WORK TASK:
In the listing, find every line that has the string "nearest" and copy it.

.....

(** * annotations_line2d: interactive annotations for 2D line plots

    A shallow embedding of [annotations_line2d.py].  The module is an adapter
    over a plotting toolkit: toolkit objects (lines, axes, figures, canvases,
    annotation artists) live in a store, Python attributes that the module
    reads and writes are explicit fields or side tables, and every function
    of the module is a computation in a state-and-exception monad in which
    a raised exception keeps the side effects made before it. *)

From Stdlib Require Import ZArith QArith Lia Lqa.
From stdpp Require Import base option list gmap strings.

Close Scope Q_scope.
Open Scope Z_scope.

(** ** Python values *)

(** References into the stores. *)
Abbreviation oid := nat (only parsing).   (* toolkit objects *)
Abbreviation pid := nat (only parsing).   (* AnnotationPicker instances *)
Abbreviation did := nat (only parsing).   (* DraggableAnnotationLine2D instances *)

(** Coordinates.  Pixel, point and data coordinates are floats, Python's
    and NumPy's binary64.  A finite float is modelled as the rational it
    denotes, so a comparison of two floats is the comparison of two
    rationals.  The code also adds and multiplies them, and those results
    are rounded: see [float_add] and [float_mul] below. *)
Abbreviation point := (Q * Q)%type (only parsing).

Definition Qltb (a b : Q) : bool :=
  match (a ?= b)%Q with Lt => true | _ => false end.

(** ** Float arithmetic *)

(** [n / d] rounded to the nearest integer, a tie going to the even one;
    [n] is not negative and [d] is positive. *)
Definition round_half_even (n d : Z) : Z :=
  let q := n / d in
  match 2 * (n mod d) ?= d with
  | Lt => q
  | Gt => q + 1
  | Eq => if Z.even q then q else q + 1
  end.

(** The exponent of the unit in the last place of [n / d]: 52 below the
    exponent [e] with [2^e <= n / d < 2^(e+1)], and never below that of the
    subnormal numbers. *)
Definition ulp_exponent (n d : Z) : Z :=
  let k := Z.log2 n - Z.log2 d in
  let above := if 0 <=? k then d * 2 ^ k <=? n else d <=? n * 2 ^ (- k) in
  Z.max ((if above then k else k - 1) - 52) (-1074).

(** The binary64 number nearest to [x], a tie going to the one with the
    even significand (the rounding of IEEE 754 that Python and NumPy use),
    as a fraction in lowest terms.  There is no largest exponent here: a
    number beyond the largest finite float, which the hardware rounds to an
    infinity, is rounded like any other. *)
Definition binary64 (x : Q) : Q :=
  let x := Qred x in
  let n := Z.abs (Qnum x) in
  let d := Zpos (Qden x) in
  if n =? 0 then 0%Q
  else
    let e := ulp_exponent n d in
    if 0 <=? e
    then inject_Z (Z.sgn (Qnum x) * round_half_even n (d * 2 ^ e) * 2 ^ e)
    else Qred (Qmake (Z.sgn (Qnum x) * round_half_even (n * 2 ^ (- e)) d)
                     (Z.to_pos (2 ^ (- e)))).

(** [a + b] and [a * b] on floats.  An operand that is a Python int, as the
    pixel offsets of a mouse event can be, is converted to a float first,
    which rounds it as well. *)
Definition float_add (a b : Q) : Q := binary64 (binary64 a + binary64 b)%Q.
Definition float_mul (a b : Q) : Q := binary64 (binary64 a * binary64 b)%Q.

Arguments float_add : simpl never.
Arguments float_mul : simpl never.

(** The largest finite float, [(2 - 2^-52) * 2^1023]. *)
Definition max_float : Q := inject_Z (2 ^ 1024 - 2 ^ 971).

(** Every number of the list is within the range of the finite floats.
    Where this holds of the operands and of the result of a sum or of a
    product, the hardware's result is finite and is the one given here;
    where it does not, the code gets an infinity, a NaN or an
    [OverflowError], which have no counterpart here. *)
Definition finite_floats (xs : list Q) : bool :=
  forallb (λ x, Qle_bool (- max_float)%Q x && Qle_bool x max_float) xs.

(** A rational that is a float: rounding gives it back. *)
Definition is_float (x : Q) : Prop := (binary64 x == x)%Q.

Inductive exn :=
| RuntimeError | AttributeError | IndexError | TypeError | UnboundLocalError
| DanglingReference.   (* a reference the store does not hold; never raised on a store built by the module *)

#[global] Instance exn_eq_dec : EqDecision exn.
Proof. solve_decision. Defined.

.....

SOLUTION TO THE EXERCISE:
(** [n / d] rounded to the nearest integer, a tie going to the even one;
(** The binary64 number nearest to [x], a tie going to the one with the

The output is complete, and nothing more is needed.